Isidore The Laborer - Biography

Biography

Isidore was born to very poor parents in Madrid, in about the year 1070. He was in the service of the wealthy Madrileño landowner Juan de Vargas on a farm in the city's vicinity. Juan de Vargas would later make him bailiff of his entire estate of Lower Caramanca.

Every morning before going to work, Isidore was accustomed to hearing Mass at one of the churches in Madrid. One day, his fellow labourers complained to their master that Isidore was always late for work in the morning. Upon investigation, so runs the legend, the master found Isidore at prayer whilst an angel was doing the ploughing for him.

On another occasion, his master saw an angel ploughing on either side of him, so that Isidore's work was equal to that of three of his fellow labourers. Isidore is also said to have brought back to life his master's deceased daughter, and to have caused a fountain of fresh water to burst from the dry earth to quench his master's thirst.

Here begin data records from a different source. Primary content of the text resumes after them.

(* ===== verification/Utils.v ===== *)
(** * Signatures and time: [lofire/src/utils.rs], [lofire/src/errors.rs] *)

From S2P Require Import Prelude Serde Types.

Inductive LofireError : Type :=
  | LofireError_InvalidSignature
  | LofireError_SerializationError.

(** [ed25519_dalek::SignatureError], which carries no information a caller sees. *)
Inductive SignatureError : Type := SignatureError_new.

(** [impl From<serde_bare::error::Error> for LofireError] and
    [impl From<ed25519_dalek::ed25519::Error> for LofireError] *)
Definition LofireError_of_serde_bare (e : unit) : LofireError := LofireError_SerializationError.
Definition LofireError_of_ed25519 (e : SignatureError) : LofireError :=
  LofireError_InvalidSignature.

(** A call of the library followed by [?]. *)
Definition ed25519_ok {A} (o : option A) : result A SignatureError :=
  match o with Some a => Ok a | None => Err SignatureError_new end.

(** [chunks_exact(32)] of the 64 bytes of a signature. *)
Definition Sig_of_bytes (b : array 64) : Sig :=
  Ed25519Sig (to_array 32 (take 32 (array_list b))) (to_array 32 (drop 32 (array_list b))).
(** [[ss[0], ss[1]].concat()] *)
Definition Sig_bytes (s : Sig) : bytes :=
  match s with Ed25519Sig s0 s1 => array_list s0 ++ array_list s1 end.

Lemma Sig_bytes_of b : Sig_bytes (Sig_of_bytes b) = array_list b.
Proof.
  unfold Sig_of_bytes, Sig_bytes. pose proof (array_length b) as Hb.
  rewrite !to_array_exact by (rewrite ?length_take, ?length_drop; lia). apply take_drop.
Qed.

Section Utils.
Context `{!Ed25519}.

(** The part [sign] and [CommitV0::new] have in common: the keypair from both keys,
    the signature cut in two. *)
Definition sign_bytes (author_privkey : PrivKey) (author_pubkey : PubKey) (content : bytes)
    : result Sig SignatureError :=
  let kp := match author_privkey, author_pubkey with
            | Ed25519PrivKey sk, Ed25519PubKey pk => array_list sk ++ array_list pk
            end in
  keypair ←? ed25519_ok (keypair_from_bytes kp);
  Ok (Sig_of_bytes (keypair_sign keypair content)).

(** The part [verify] and [Commit::verify_sig] have in common. *)
Definition verify_bytes (content : bytes) (sig : Sig) (pub_key : PubKey)
    : result unit SignatureError :=
  pk ←? ed25519_ok (public_from_bytes (array_list (PubKey_slice pub_key)));
  sig ←? ed25519_ok (signature_from_bytes (Sig_bytes sig));
  if verify_strict pk content sig then Ok tt else Err SignatureError_new.

(** [sign] *)
Definition sign (author_privkey : PrivKey) (author_pubkey : PubKey) (content : bytes)
    : result Sig LofireError :=
  map_err LofireError_of_ed25519 (sign_bytes author_privkey author_pubkey content).

(** [verify] *)
Definition verify (content : bytes) (sig : Sig) (pub_key : PubKey) : result unit LofireError :=
  map_err LofireError_of_ed25519 (verify_bytes content sig pub_key).

(** [generate_keypair], as a function of the randomness it draws *)
Definition generate_keypair (seed : bytes) : PrivKey * PubKey :=
  let keypair := keypair_generate seed in
  (Ed25519PrivKey (keypair_secret_bytes keypair), Ed25519PubKey (keypair_public_bytes keypair)).

Lemma sign_verify_bytes `{!Ed25519Laws} seed content :
  let '(sk, pk) := generate_keypair seed in
  ∃ s, sign_bytes sk pk content = Ok s ∧ verify_bytes content s pk = Ok tt.
Proof.
  unfold generate_keypair, sign_bytes, verify_bytes. rewrite keypair_generate_bytes. simpl.
  eexists. split; [reflexivity|]. rewrite Sig_bytes_of.
  destruct (keypair_sign_verifies seed content) as (pk & s & -> & -> & Hv). simpl.
  by rewrite Hv.
Qed.
End Utils.

(** [now_timestamp], at [secs] seconds since the Unix epoch: a clock before the LoFiRe
    epoch or past the end of [u32] minutes panics. *)
Definition now_timestamp (secs : u64) : outcome Timestamp :=
  d ← usize_sub (uint_N secs) EPOCH_AS_UNIX_TIMESTAMP;
  if (d / 60 <? 2 ^ 32)%N then Ret (uint_wrap 32 (d / 60)) else Panic.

Isidore married Maria Torribia, a canonised saint, who is known as Santa María de la Cabeza in Spain because her head (cabeza in Spanish) is often carried in procession, especially during droughts. Isidore and Maria had one son, who died in his youth. On one occasion, their son fell into a deep well and, at the prayers of his parents, the water of the well is said to have risen miraculously to the level of the ground, bringing the child with it. Isidore and Maria then vowed sexual abstinence and lived in separate houses.

Isidore died on May 15, 1130, at his birthplace close to Madrid. When King Philip III of Spain was cured of a deadly disease by touching the relics of the saint, the king replaced the old reliquary with a costly silver one.

Isidore was beatified in Rome on 2 May 1619, by Pope Paul V. He was canonized nearly three years later by Pope Gregory XV, along with Saints Ignatius of Loyola, Francis Xavier, Teresa of Avila, and Philip Neri, on 12 March 1622.

San Ysidro, California and San Ysidro, New Mexico were named after him, as is the territory of Labrador in Canada.

His master Juan de Vargas's house in Madrid is now a museum with temporary exhibitions on Madrilenian subjects, as well as on the life of the saint.